HAte the thought of not having a laugh at stuff.. and being moody..x female moody never!!


----------



## daviemci83 (Sep 7, 2009)

My fiancee works in a nursary and this works for her she puts lavinder oil on a hanky and if she is stresses brings it takes a couple of deep breaths and it seems to help calm her down a bit. Panic attacks are never good used to suffer from them myself so hope you get them sorted out. Hope thats of some help for you!


----------



## Wendy1466867972 (Aug 14, 2009)

thanks.. ive heard lavender is good for tons of things.. Its all about getting a balance, > just didnt want to sound like. oh wo is me!!! when Child minding kids go home, its then my own to sort and gym. etc... Been told for years to chill out and i worry too much..Someone said.. best advice they were given years ago.. you can only do what you can do.. and people need to accept that.. whatever age!!!!. thanks again.x


----------



## LeeB (Oct 5, 2011)

i always have alist of things in my head of what is important to me.... anything not on the list always comes last... its also important to sepnd time during the day thinking about the importnat things.... otherwise you feel like your neglacting them because of other things!!


----------



## webadmin1466867919 (Dec 1, 2006)

If your struggling it might be worth looking at getting some hired help even if its just for a few hours a day, if your working from home it can be hard to switch off at times!

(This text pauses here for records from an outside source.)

Lemma hex_digit_value_hex_digit (d : Z) :
  0 <= d < 16 -> hex_digit_value (hex_digit d) = Some d.
Proof. intros H. each_of_sixteen d H; reflexivity. Qed.

Lemma hex_digit_value_hex_digit_upper (d : Z) :
  0 <= d < 16 -> hex_digit_value (hex_digit_upper d) = Some d.
Proof. intros H. each_of_sixteen d H; reflexivity. Qed.

Lemma hex_digit_is_lower_hex (d : Z) :
  0 <= d < 16 -> is_lower_hex (hex_digit d) = true.
Proof. intros H. each_of_sixteen d H; reflexivity. Qed.

Lemma byte_nibbles (b : Z) :
  is_byte b -> 0 <= b / 16 < 16 /\ 0 <= b mod 16 < 16
               /\ 16 * (b / 16) + b mod 16 = b.
Proof.
  unfold is_byte. intros H.
  pose proof (Z.div_mod b 16 ltac:(lia)).
  pose proof (Z.mod_pos_bound b 16 ltac:(lia)).
  assert (0 <= b / 16) by (apply Z.div_pos; lia).
  assert (b / 16 < 16) by (apply Z.div_lt_upper_bound; lia).
  lia.
Qed.

(** [b.toString(16).padStart(2, '0')] is the two hexadecimal digits of a
    byte. *)
Lemma padStart2_toString16 (b : Z) :
  is_byte b ->
  padStart2 (toString16 b) = [hex_digit (b / 16); hex_digit (b mod 16)].
Proof.
  intros Hb. destruct (byte_nibbles b Hb) as (Hh & Hl & Hsum).
  unfold toString16. cbn [hex_digits].
  destruct (b <? 16) eqn:E.
  - apply Z.ltb_lt in E. unfold is_byte in Hb.
    rewrite (Z.div_small b 16), (Z.mod_small b 16) by lia. reflexivity.
  - apply Z.ltb_ge in E.
    assert (Hfuel : exists f, Z.to_nat b = S f).
    { exists (Nat.pred (Z.to_nat b)). lia. }
    destruct Hfuel as [f ->]. cbn [hex_digits].
    assert (Hq : (b / 16 <? 16) = true) by (apply Z.ltb_lt; lia).
    rewrite Hq. reflexivity.
Qed.

Lemma is_digit_of (d : Z) : 0 <= d < 10 -> is_digit (0x30 + d) = true.
Proof.
  intros H. unfold is_digit. apply andb_true_iff.
  split; apply Z.leb_le; lia.
Qed.

Lemma decimal_digits_facts (fuel : nat) :
  forall n, 0 <= n -> (Z.to_nat n < fuel)%nat ->
  forallb is_digit (decimal_digits fuel n) = true
  /\ decimal_value (decimal_digits fuel n) = n
  /\ decimal_digits fuel n <> [].
Proof.
  induction fuel as [|fuel IH]; intros n Hn Hfuel; [lia|].
  cbn [decimal_digits]. destruct (n <? 10) eqn:E.
  - apply Z.ltb_lt in E. repeat split.
    + cbn [forallb]. rewrite is_digit_of by lia. reflexivity.
    + unfold decimal_value. cbn [fold_left]. lia.
    + discriminate.
  - apply Z.ltb_ge in E.
    pose proof (Z.div_mod n 10 ltac:(lia)).
    pose proof (Z.mod_pos_bound n 10 ltac:(lia)).
    assert (Hq : 0 <= n / 10) by (apply Z.div_pos; lia).
    assert (Hlt : n / 10 < n) by (apply Z.div_lt; lia).
    destruct (IH (n / 10) Hq ltac:(lia)) as (A1 & A2 & A3).
    repeat split.
    + rewrite forallb_app, A1. cbn [forallb andb].
      rewrite is_digit_of by lia. reflexivity.
    + unfold decimal_value in *. rewrite fold_left_app, A2.
      cbn [fold_left]. lia.
    + intros Hnil. apply app_eq_nil in Hnil as [_ Hnil]. discriminate.
Qed.

(** The text of a length is a decimal numeral, and reads back as the
    length. *)
Lemma Number_toString_decimal (n : Z) :
  0 <= n ->
  forallb is_digit (Number_toString n) = true
  /\ decimal_value (Number_toString n) = n
  /\ Number_toString n <> [].
Proof.
  intros Hn. unfold Number_toString. apply decimal_digits_facts; lia.
Qed.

I've read most of paul mckenna's hypnosis books and they have been helpful, here's one that might help the audio cds are good that I've tried:

Control Stress: Stop Worrying and Feel Good Now! Book and CD


----------



## Wendy1466867972 (Aug 14, 2009)

thanks alot guys, really grateful for your time on this.. I have been thinking about priorities over the weekend, and along with child minding i also do mobile hair dressing, used to teach hair and beauty before we moved.. and today for the first time ever.. i said no to someone asking for an appointment..

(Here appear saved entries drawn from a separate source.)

(** "Warning: this calls the virtual version do_oop in the the wrapped
    closure." *)
Definition do_oop_nv {W} (this : t W) (p : slot) : M W unit :=
  match p with
  | oop_slot _ => OopClosure.do_oop (_wrapped_closure this) p
  | narrowOop_slot _ => OopClosure.do_oop (_wrapped_closure this) p
  end.

Definition do_oop {W} (b : build) (this : t W) (p : slot) : M W unit :=
  match p with
  | oop_slot _ =>
      assert b false "Only the _nv versions should be used" ;;
      OopClosure.do_oop (_wrapped_closure this) p
  | narrowOop_slot _ =>
      assert b false "Only the _nv versions should be used" ;;
      OopClosure.do_oop (_wrapped_closure this) p
  end.

(** The class as a [Devirtualizer] call site sees it. *)
Definition class {W} (b : build) (this : t W) : OopClosureType.t W :=
  ExtendedOopClosure.subclass b (super this) (do_oop_nv this) (do_oop b this).
End NoHeaderExtendedOopClosure.

(** ** MetadataAwareOopClosure: the base class for all concurrent marking
    closures that participate in class unloading *)
Module MetadataAwareOopClosure.
Record t : Type := Build { super : ExtendedOopClosure.t }.

Definition new_default : t := Build ExtendedOopClosure.new_default.
Definition new (rd : address) : t := Build (ExtendedOopClosure.new rd).

Definition do_metadata_nv (this : t) : bool := true.
Definition do_metadata (this : t) : bool := do_metadata_nv this.

(** [void do_klass_nv(Klass* k);] and [void do_cld_nv(ClassLoaderData* cld);]
    are declared here and defined in iterator.inline.hpp, which is not part
    of the source: their bodies are parameters. *)
Record inline_bodies (W : Type) : Type := Bodies {
  do_klass_nv : t -> address -> M W unit;
  do_cld_nv : t -> address -> M W unit
}.
Arguments Bodies {W}.
Arguments do_klass_nv {W}.
Arguments do_cld_nv {W}.

Definition do_klass {W} (I : inline_bodies W) (this : t) (k : address)
  : M W unit :=
  do_klass_nv I this k.

Definition do_cld {W} (I : inline_bodies W) (this : t) (cld : address)
  : M W unit :=
  do_cld_nv I this cld.

(** A concrete subclass that supplies the two [do_oop] members and inherits
    the rest. *)
Definition subclass {W} (I : inline_bodies W) (this : t)
    (oop_nv oop : slot -> M W unit) : OopClosureType.t W :=
  OopClosureType.Build oop_nv
    (do_klass_nv I this) (do_cld_nv I this) (mret (do_metadata_nv this))
    oop
    (do_klass I this) (do_cld I this) (mret (do_metadata this)).
End MetadataAwareOopClosure.

(** ** BlkClosureCareful: a version of BlkClosure that is expected to be
    robust in the face of possibly uninitialized objects *)
Module BlkClosureCareful.
Record t (W : Type) : Type := Build {
  do_blk_careful : address -> M W Z
}.
Arguments Build {W}.
Arguments do_blk_careful {W}.

Definition do_blk {W} (b : build) (this : t W) (addr : address) : M W Z :=
  guarantee b false "call do_blk_careful instead" ;;
  mret 0.
End BlkClosureCareful.

(** ** SerializeClosure: abstract closure for serializing data *)
Module SerializeClosure.
(** [reading()] is [const]: it reads the closure's state and leaves it. *)
Record t (W : Type) : Type := Build {
  reading : W -> bool;
  do_ptr : address -> M W unit;
  do_u4 : address -> M W unit;
  do_region : address -> Z -> M W unit;
  do_tag : Z -> M W unit;
  do_oop : address -> M W unit
}.
Arguments Build {W}.
Arguments reading {W}.

Definition writing {W} (this : t W) (w : W) : bool :=
  negb (reading this w).
End SerializeClosure.

(** ** MarkingCodeBlobClosure: "Called for each code blob, but at most once
    per unique blob." *)
Module MarkingCodeBlobClosure.

(** Modelled from the spec: [MarkingCodeBlobClosure::do_code_blob] and the
    marker it tests are defined outside the header (iterator.cpp, nmethod),
    which is not part of the source.  Spec 4.3: "a per-traversal-pass marker
    so that a code region reachable from multiple roots [...] is visited at
    most once per pass; the marker must be reset exactly once per new pass";
    spec 5: "marking already visited must be an atomic test-and-set [...]
    only one of them must perform the inner visit".  The state of a pass is
    the set of marked code blobs next to the world of the inner visitor. *)
Record pass (W : Type) : Type := Pass {
  marked : gset Z;
  world : W
}.
Arguments Pass {W}.
Arguments marked {W}.
Arguments world {W}.

(** Modelled from the spec: the atomic test-and-set of the marker; returns
    whether the blob was already marked. *)
Definition test_set_mark {W} (cb : address) : M (pass W) bool :=
  fun s => Done (bool_decide (cb ∈ marked s),
                 Pass ({[cb]} ∪ marked s) (world s)).

(** The inner visit acts on the inner visitor's world only. *)
Definition inner_visit {W} (m : M W unit) : M (pass W) unit :=
  fun s =>
    match m (world s) with
    | Done (a, w') => Done (a, Pass (marked s) w')
    | Fatal c msg => Fatal c msg
    end.

(** Modelled from the spec: [virtual void do_code_blob(CodeBlob* cb)], with
    the inherited visit of one code region as [inner]. *)
Definition do_code_blob {W} (inner : address -> M W unit) (cb : address)
  : M (pass W) unit :=
  was_marked ← test_set_mark cb;
  if (was_marked : bool) then mret tt else inner_visit (inner cb).

(** Modelled from the spec: the pass boundary resets every marker. *)
Definition reset_marks {W} (s : pass W) : pass W := Pass ∅ (world s).

(** A driver reaching code blobs from a list of roots, in order. *)
Fixpoint traverse {W} (inner : address -> M W unit) (roots : list address)
  : M (pass W) unit :=
  match roots with
  | [] => mret tt
  | cb :: rest => do_code_blob inner cb ;; traverse inner rest
  end.

(** An inner visitor that records the code blobs it is applied to. *)
Definition recording_visitor (cb : address) : M (list Z) unit :=
  fun log => Done (tt, log ++ [cb]).

(** How many times the inner visitor was applied to [cb]. *)
Definition visits (cb : address) (log : list Z) : nat :=
  length (filter (fun x => x = cb) log).

(** The code blobs a driver reaches for the first time in the pass, in the
    order it reaches them, given the blobs [m] already marked. *)
Fixpoint first_reached (m : gset Z) (roots : list address) : list address :=
  match roots with
  | [] => []
  | cb :: rest =>
      if bool_decide (cb ∈ m)
      then first_reached ({[cb]} ∪ m) rest
      else cb :: first_reached ({[cb]} ∪ m) rest
  end.

(** The inner visitor applied to each blob of a list, in order. *)
Fixpoint apply_all {W} (inner : address -> M W unit) (l : list address)
  : M W unit :=
  match l with
  | [] => mret tt
  | cb :: rest => inner cb ;; apply_all inner rest
  end.
End MarkingCodeBlobClosure.

(** ** Devirtualizer: dispatch to the [ExtendedOopClosure] functions *)
Module Devirtualizer.

(** Modelled from the spec: the member templates of [Devirtualizer<true>]
    and [Devirtualizer<false>] are declared in the header and defined in
    iterator.inline.hpp, which is not part of the source.  Header: "If
    use_non_virtual_call is true, the non-virtual versions are called (E.g.
    do_oop_nv), otherwise the virtual versions are called (E.g. do_oop)";
    spec 4.2: "The same selector governs dispatch for visiting a reference
    slot, visiting class metadata, visiting class-loader metadata, and
    reading the Metadata Flag". *)
Definition do_oop {W} (use_non_virtual_call : bool)
    (closure : OopClosureType.t W) (p : slot) : M W unit :=
  if use_non_virtual_call
  then OopClosureType.do_oop_nv closure p
  else OopClosureType.do_oop closure p.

It was a brave step, but i thought no.. too many times i have sacrificed time away from my family to please others..

Also, made time for me.. amazing how a fake tan and painting your nails makes you feel tons better!!!


----------



## webadmin1466867919 (Dec 1, 2006)

Wendy said:


> along with child minding i also do mobile hair dressing, used to teach hair and beauty before we moved.. and today for the first time ever.. i said no to someone asking for an appointment..

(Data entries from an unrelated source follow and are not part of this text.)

(** ** The paths that are loaded *)

Section Paths.
Context {U : Type}.
Variable path_join : list string → string.
Variable require : string → Result (MigrationFile.t U).
Variable cwd : string.
Variable params : Params.t.
Implicit Types (w : World.t U).

Local Abbreviation dir := (migrations_dir path_join cwd params).
Local Abbreviation root := (rootDir cwd params).

Lemma mapM_load_inv {A} (path : A → string) (xs : list A) w codes w' :
  mapM (λ x, load require (path x)) xs w = (Ok codes, w') →
  loads require (path <$> xs) codes.
Proof.
  unfold loads. revert w codes w'.
  induction xs as [|x xs IH]; intros w codes w' H.
  - injection H as <- _. constructor.
  - cbn [mapM] in H. rewrite bind_eq, load_eq in H.
    destruct (require (path x)) as [code|e] eqn:Hx; [|done].
    rewrite bind_eq in H.
    destruct (mapM _ xs _) as [[codes1|e] w2] eqn:Hxs; [|done].
    unfold mret, M_ret, ret in H. injection H as <- _.
    rewrite fmap_cons. constructor; [done|]. by eapply IH.
Qed.

Lemma getMigrationsExcept_trace latest n w ms w' :
  getMigrationsExcept path_join require latest root n w = (Ok ms, w') →
  World.trace w'
  = World.trace w
    ++ Readdir dir
       :: (Required <$> ((λ m, path_join [dir; UpMigration.filename m]) <$> ms)).
Proof.
  intros H. pose proof H as Hinv. unfold getMigrationsExcept in Hinv.
  rewrite bind_eq in Hinv. unfold readdir in Hinv. fold dir in Hinv.
  destruct (World.dirs w !! dir) as [files|] eqn:Hfiles; [|done].
  rewrite bind_eq in Hinv.
  destruct (mapM _ _ _) as [[codes|e] w1] eqn:Hm; [|done].
  apply mapM_load_inv in Hm.
  erewrite getMigrationsExcept_ok in H; [|exact Hfiles|exact Hm].
  injection H as <- <-. world_simpl.
  assert (Hlen : length (migrationsToApply latest files n) = length codes).
  { apply Forall2_length in Hm. by rewrite length_fmap in Hm. }
  do 3 f_equal.
  change (λ m : UpMigration.t U, path_join [dir; UpMigration.filename m])
    with ((λ f, path_join [dir; f]) ∘ (UpMigration.filename (U:=U))).
  rewrite list_fmap_compose, loaded_up_filename by done.
  by rewrite <- list_fmap_compose.
Qed.

Lemma requireMigrations_trace (plan : list Migration.t) w ms w' :
  requireMigrations path_join require (Some <$> plan) root w = (Ok ms, w') →
  World.trace w'
  = World.trace w ++ (Required <$> (down_path path_join cwd params <$> plan)).
Proof.
  intros H.
  assert (Hl : ∃ codes, loads require (down_path path_join cwd params <$> plan) codes).
  { clear -H. unfold requireMigrations in H. revert w ms w' H.
    induction plan as [|e plan IH]; intros w ms w' H.
    - exists []. constructor.
    - rewrite fmap_cons in H. cbn [mapM] in H. rewrite !bind_eq, load_eq in H.
      destruct (require _) as [code|err] eqn:Hx; [|done].
      cbv beta iota delta [mret M_ret ret] in H. rewrite bind_eq in H.
      destruct (mapM _ _ _) as [[ms1|err] w2] eqn:Hxs; [|done].
      apply IH in Hxs as [codes Hcodes]. exists (code :: codes).
      unfold loads. rewrite fmap_cons. by constructor. }
  destruct Hl as [codes Hl].
  erewrite requireMigrations_ok in H by exact Hl. by injection H as _ <-.
Qed.

(** X20.  Forward, [getMigrationsExcept] requires, for every
    migration it returns, the scanned file name below the migrations
    directory, and that name is [<timestamp>-<name>.<ext>] with [ext] one of
    [js] and [ts].  Backward, [requireMigrations] requires
    [<timestamp>-<name>] below the migrations directory: without extension,
    which is left to the resolution of the module loader. *)
Theorem load_paths :
  (∀ latest n w ms w',
     getMigrationsExcept path_join require latest root n w = (Ok ms, w') →
     ∃ evs,
       World.trace w' = World.trace w ++ evs
       ∧ required evs
         = (λ m, path_join [path_join [root; "migrations"]; UpMigration.filename m]) <$> ms
       ∧ Forall (λ m, ∃ ext,
                   (ext = "js" ∨ ext = "ts")
                   ∧ UpMigration.filename m
                     = UpMigration.timestamp m +:+ "-" +:+ UpMigration.name m
                       +:+ "." +:+ ext) ms)
  ∧
  (∀ (plan : list Migration.t) w ms w',
     requireMigrations path_join require (Some <$> plan) root w = (Ok ms, w') →
     ∃ evs,
       World.trace w' = World.trace w ++ evs
       ∧ required evs
         = (λ e, path_join [root; "migrations";
                            Migration.timestamp e +:+ "-" +:+ Migration.name e])
           <$> plan).
Proof.
  split.
  - intros latest n w ms w' H.
    eexists. split; [by eapply getMigrationsExcept_trace|].
    split; [simpl; by rewrite required_Required|].
    apply getMigrationsExcept_inv in H as (files & codes & _ & Hlen & ->).
    apply Forall_forall. intros m Hm.
    assert (Hc : ∃ c, c ∈ migrationsToApply latest files n
                      ∧ UpMigration.filename m = Candidate.filename c
                      ∧ UpMigration.timestamp m = Candidate.timestamp c
                      ∧ UpMigration.name m = Candidate.name c).
    { clear -Hm. revert codes Hm.
      induction (migrationsToApply latest files n) as [|c plan IH];
        intros [|code codes] Hm; simpl in Hm; try by apply elem_of_nil in Hm.
      apply elem_of_cons in Hm as [->|Hm].
      - exists c. split; [left | done].
      - destruct (IH _ Hm) as (c' & Hc' & Heq). exists c'. split; [by right | done]. }
    destruct Hc as (c & Hc & -> & -> & ->).
    assert (Hcand : c ∈ candidates files).
    { eapply elem_of_sublist; [exact Hc|].
      unfold migrationsToApply. case_decide.
      - etrans; [apply slice_sublist | apply sublist_filter].
      - apply sublist_filter. }
    unfold candidates in Hcand.
    apply list_elem_of_fmap in Hcand as (file & -> & Hfile).
    apply list_elem_of_filter in Hfile as [Hmatch _]. apply Is_true_true in Hmatch.
    destruct (parse_shape file Hmatch) as (ext & Hext & Heq & _).
    exists ext. split; [done|]. exact Heq.
  - intros plan w ms w' H.
    eexists. split; [by eapply requireMigrations_trace|].
    by rewrite required_Required.
Qed.

End Paths.

(** On the backward path the extension is not part of the path: for the
    ledger entry of the file [20230101000000-init.ts], [down] requires the
    path without the extension. *)
Lemma down_requires_no_extension :
  required
    (World.trace
       (Scenario.run_down Scenario.up_one
          (Scenario.migrated {[1%positive := Doc.mk "init" "20230101000000"]}
             ["20230101000000-init.ts"])).2)
  = ["/app/migrations/20230101000000-init"]
  ∧ ∀ ext, "/app/migrations/20230101000000-init"
           ≠ "/app/migrations/20230101000000-init" +:+ "." +:+ ext.
Proof.
  split; [by vm_compute|].
  intros ext H. apply (f_equal Js.len) in H. rewrite !len_app in H.
  pose proof (len_nonneg ext). vm_compute (Js.len ".") in H. lia.
Qed.

Lemma load_paths_witness :
  (∃ ms w',
     getMigrationsExcept Scenario.path_join Scenario.require None "/app" (-1)
       (Scenario.world ["20230101000000-init.ts"]) = (Ok ms, w')
     ∧ required (World.trace w') = ["/app/migrations/20230101000000-init.ts"])
  ∧
  (∃ ms w',
     requireMigrations Scenario.path_join Scenario.require
       [Some (Migration.mk 1 "init" "20230101000000")] "/app"
       (Scenario.world ["20230101000000-init.ts"]) = (Ok ms, w')
     ∧ required (World.trace w') = ["/app/migrations/20230101000000-init"]).
Proof.
  split.
  - destruct (proj1 (load_paths Scenario.path_join Scenario.require Scenario.cwd
                       Scenario.up_all)
                None (-1) (Scenario.world ["20230101000000-init.ts"])
                [UpMigration.mk "init" "20230101000000" "20230101000000-init.ts"
                   Scenario.good]
                (getMigrationsExcept Scenario.path_join Scenario.require None "/app" (-1)
                   (Scenario.world ["20230101000000-init.ts"])).2)
      as (evs & Htrace & Hreq & _); [by vm_compute|].
    exists [UpMigration.mk "init" "20230101000000" "20230101000000-init.ts" Scenario.good],
      (getMigrationsExcept Scenario.path_join Scenario.require None "/app" (-1)
         (Scenario.world ["20230101000000-init.ts"])).2.
    split; [by vm_compute|]. rewrite Htrace, required_app, Hreq. reflexivity.
  - destruct (proj2 (load_paths Scenario.path_join Scenario.require Scenario.cwd
                       Scenario.up_all)
                [Migration.mk 1 "init" "20230101000000"]
                (Scenario.world ["20230101000000-init.ts"])
                [DownMigration.mk 1 "init" "20230101000000" "20230101000000-init"
                   Scenario.good]
                (requireMigrations Scenario.path_join Scenario.require
                   [Some (Migration.mk 1 "init" "20230101000000")] "/app"
                   (Scenario.world ["20230101000000-init.ts"])).2)
      as (evs & Htrace & Hreq); [by vm_compute|].
    exists [DownMigration.mk 1 "init" "20230101000000" "20230101000000-init"
              Scenario.good],
      (requireMigrations Scenario.path_join Scenario.require
         [Some (Migration.mk 1 "init" "20230101000000")] "/app"
         (Scenario.world ["20230101000000-init.ts"])).2.
    split; [by vm_compute|]. rewrite Htrace, required_app, Hreq. reflexivity.
Defined.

When people are too busy then I believe its time to increase your prices so you can do less work for the same money!



Wendy said:


> Also, made time for me.. amazing how a fake tan and painting your nails makes you feel tons better!!!


I will take your word on this one!


----------



## Wendy1466867972 (Aug 14, 2009)

lol... how about getting waxing done too!!!

Well, been doing some reading, and Serotonin came up.. or fact i have a lack of it!!.. suggested help was 5HTP... from Holland and Barrett..has anyone heard of this or know if it,.

Again, thanks for your help guys.


----------



## webadmin1466867919 (Dec 1, 2006)

Well I think I have actually listened to the Paul Mckenna Cd I mentioned earlier and I believe this will be helpful as it should cover the problems you mentioned it, I remember on one cd he covers being able to release endorphins naturally just through thinking!

Hope this helps!


----------



## Wendy1466867972 (Aug 14, 2009)

really.. that beats what ive just read.. reading on nutrion side of it,, and it siad can be due to lack of protietn.. um. dont think so..i have from 250-270g protein each day!!!

right, il have a look on amazon and in WH Smiths cheers buddy..it comes and goes in waves, im fine and coping rest of the time.. just builds up quick then takes while shake it off.. xx

Thanks guys..


----------



## LeeB (Oct 5, 2011)

5 htp does work... take before bed for a nice happy sleep!


----------



## webadmin1466867919 (Dec 1, 2006)

Wendy said:


> really.. that beats what ive just read.. reading on nutrion side of it,, and it siad can be due to lack of protietn.. um. dont think so..i have from 250-270g protein each day!!!.


I've read a lot of paul mckennas material, people can get themselves stressed just through thinking so it only makes sense for them to be able to release the stress through thinking as well!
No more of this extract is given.